Dataset entries
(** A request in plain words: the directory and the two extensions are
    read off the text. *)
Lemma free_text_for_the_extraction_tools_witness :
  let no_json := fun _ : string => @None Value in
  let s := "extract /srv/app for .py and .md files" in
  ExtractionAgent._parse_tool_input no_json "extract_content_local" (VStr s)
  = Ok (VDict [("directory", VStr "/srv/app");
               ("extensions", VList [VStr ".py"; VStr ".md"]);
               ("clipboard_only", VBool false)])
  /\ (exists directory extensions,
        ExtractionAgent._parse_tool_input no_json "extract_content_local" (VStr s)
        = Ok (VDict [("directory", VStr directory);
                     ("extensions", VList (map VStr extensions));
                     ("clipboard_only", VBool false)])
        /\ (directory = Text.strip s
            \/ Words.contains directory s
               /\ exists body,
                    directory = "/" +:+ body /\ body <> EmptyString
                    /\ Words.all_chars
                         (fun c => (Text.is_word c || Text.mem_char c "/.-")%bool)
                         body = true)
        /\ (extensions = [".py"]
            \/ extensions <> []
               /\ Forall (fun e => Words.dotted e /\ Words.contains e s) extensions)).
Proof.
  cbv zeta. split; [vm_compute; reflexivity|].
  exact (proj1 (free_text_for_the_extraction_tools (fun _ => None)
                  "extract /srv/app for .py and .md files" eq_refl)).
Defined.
* * *
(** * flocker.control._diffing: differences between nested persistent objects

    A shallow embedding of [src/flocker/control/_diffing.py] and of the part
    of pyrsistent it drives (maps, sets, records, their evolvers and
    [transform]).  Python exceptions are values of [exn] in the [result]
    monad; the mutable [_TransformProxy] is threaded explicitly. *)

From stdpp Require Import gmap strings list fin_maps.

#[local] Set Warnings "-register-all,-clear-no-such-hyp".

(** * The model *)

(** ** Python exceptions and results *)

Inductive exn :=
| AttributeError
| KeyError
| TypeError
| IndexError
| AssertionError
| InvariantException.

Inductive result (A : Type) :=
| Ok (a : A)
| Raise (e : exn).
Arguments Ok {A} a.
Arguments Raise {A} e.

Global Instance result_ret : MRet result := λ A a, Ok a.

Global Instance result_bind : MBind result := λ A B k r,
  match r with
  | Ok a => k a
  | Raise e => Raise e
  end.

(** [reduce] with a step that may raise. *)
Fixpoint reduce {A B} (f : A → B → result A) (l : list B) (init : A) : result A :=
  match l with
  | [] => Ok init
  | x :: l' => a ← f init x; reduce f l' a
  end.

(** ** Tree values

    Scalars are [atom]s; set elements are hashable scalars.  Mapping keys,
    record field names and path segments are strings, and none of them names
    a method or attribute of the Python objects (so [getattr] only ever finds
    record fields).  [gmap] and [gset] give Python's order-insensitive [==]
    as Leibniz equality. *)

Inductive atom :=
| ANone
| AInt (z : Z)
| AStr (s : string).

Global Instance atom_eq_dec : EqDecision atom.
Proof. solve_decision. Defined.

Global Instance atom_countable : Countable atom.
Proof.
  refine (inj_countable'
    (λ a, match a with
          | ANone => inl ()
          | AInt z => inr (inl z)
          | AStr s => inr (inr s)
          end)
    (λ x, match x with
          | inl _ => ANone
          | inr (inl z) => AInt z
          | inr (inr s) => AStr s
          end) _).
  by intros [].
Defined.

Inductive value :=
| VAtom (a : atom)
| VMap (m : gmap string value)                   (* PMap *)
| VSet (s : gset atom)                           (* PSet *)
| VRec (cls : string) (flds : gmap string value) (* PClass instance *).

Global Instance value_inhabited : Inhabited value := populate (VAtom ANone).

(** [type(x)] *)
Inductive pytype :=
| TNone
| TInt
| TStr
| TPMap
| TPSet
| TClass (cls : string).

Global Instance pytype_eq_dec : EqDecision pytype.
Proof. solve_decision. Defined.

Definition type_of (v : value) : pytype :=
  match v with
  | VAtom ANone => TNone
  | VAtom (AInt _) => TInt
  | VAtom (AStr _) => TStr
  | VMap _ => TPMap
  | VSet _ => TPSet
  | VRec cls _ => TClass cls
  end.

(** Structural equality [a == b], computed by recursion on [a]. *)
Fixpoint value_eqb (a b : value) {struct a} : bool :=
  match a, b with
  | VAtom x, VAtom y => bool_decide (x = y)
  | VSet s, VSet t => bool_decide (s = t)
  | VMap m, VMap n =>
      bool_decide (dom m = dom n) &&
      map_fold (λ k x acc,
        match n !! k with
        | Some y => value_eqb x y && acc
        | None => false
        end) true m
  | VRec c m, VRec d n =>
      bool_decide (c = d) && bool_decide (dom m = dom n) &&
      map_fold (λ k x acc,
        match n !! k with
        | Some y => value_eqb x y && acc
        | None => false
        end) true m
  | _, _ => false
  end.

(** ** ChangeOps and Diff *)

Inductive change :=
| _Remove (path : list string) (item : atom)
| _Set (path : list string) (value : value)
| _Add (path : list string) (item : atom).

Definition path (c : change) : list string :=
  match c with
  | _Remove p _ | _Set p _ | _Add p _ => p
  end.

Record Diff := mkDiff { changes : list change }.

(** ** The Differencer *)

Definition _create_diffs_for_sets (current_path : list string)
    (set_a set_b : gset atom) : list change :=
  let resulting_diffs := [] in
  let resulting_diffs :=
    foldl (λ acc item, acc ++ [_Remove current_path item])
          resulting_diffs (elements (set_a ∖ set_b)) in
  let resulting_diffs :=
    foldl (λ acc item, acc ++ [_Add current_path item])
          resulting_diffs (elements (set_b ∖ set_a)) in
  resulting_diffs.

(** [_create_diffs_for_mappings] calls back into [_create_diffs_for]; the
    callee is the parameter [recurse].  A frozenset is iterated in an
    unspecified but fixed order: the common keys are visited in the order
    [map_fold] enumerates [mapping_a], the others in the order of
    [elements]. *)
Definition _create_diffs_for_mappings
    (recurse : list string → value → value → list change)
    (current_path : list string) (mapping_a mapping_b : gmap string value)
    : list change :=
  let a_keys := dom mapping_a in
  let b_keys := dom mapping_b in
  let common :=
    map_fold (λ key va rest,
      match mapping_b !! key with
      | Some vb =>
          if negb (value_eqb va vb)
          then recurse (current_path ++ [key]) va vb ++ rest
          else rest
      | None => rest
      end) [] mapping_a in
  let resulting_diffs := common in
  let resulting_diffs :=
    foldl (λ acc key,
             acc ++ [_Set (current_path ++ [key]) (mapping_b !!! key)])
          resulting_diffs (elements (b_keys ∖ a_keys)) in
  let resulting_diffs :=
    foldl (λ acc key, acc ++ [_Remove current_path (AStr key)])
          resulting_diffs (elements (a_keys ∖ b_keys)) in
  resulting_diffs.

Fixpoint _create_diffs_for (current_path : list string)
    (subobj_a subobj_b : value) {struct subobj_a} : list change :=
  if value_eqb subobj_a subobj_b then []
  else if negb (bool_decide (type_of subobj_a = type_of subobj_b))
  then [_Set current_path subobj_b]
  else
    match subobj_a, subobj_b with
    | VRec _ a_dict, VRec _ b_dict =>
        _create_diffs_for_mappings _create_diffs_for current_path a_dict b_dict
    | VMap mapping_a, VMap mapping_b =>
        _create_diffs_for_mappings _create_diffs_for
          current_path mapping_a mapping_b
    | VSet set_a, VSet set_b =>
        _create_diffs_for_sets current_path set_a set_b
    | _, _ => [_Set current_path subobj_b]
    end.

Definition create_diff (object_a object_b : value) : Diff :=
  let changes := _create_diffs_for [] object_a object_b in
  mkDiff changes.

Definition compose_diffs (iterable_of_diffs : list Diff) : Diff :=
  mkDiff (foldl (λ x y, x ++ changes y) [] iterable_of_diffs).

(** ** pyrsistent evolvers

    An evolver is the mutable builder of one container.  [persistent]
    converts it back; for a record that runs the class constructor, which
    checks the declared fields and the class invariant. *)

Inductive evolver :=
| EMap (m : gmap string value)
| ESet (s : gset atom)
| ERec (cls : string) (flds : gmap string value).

Work required: Output the lines of the records above exactly as they appear, from the line containing "current_path a_dict b_dict" through the line containing "gmap string value).".

Answer for this exercise:
        _create_diffs_for_mappings _create_diffs_for current_path a_dict b_dict
    | VMap mapping_a, VMap mapping_b =>
        _create_diffs_for_mappings _create_diffs_for
          current_path mapping_a mapping_b
    | VSet set_a, VSet set_b =>
        _create_diffs_for_sets current_path set_a set_b
    | _, _ => [_Set current_path subobj_b]
    end.

Definition create_diff (object_a object_b : value) : Diff :=
  let changes := _create_diffs_for [] object_a object_b in
  mkDiff changes.

Definition compose_diffs (iterable_of_diffs : list Diff) : Diff :=
  mkDiff (foldl (λ x y, x ++ changes y) [] iterable_of_diffs).

(** ** pyrsistent evolvers

    An evolver is the mutable builder of one container.  [persistent]
    converts it back; for a record that runs the class constructor, which
    checks the declared fields and the class invariant. *)

Inductive evolver :=
| EMap (m : gmap string value)
| ESet (s : gset atom)
| ERec (cls : string) (flds : gmap string value).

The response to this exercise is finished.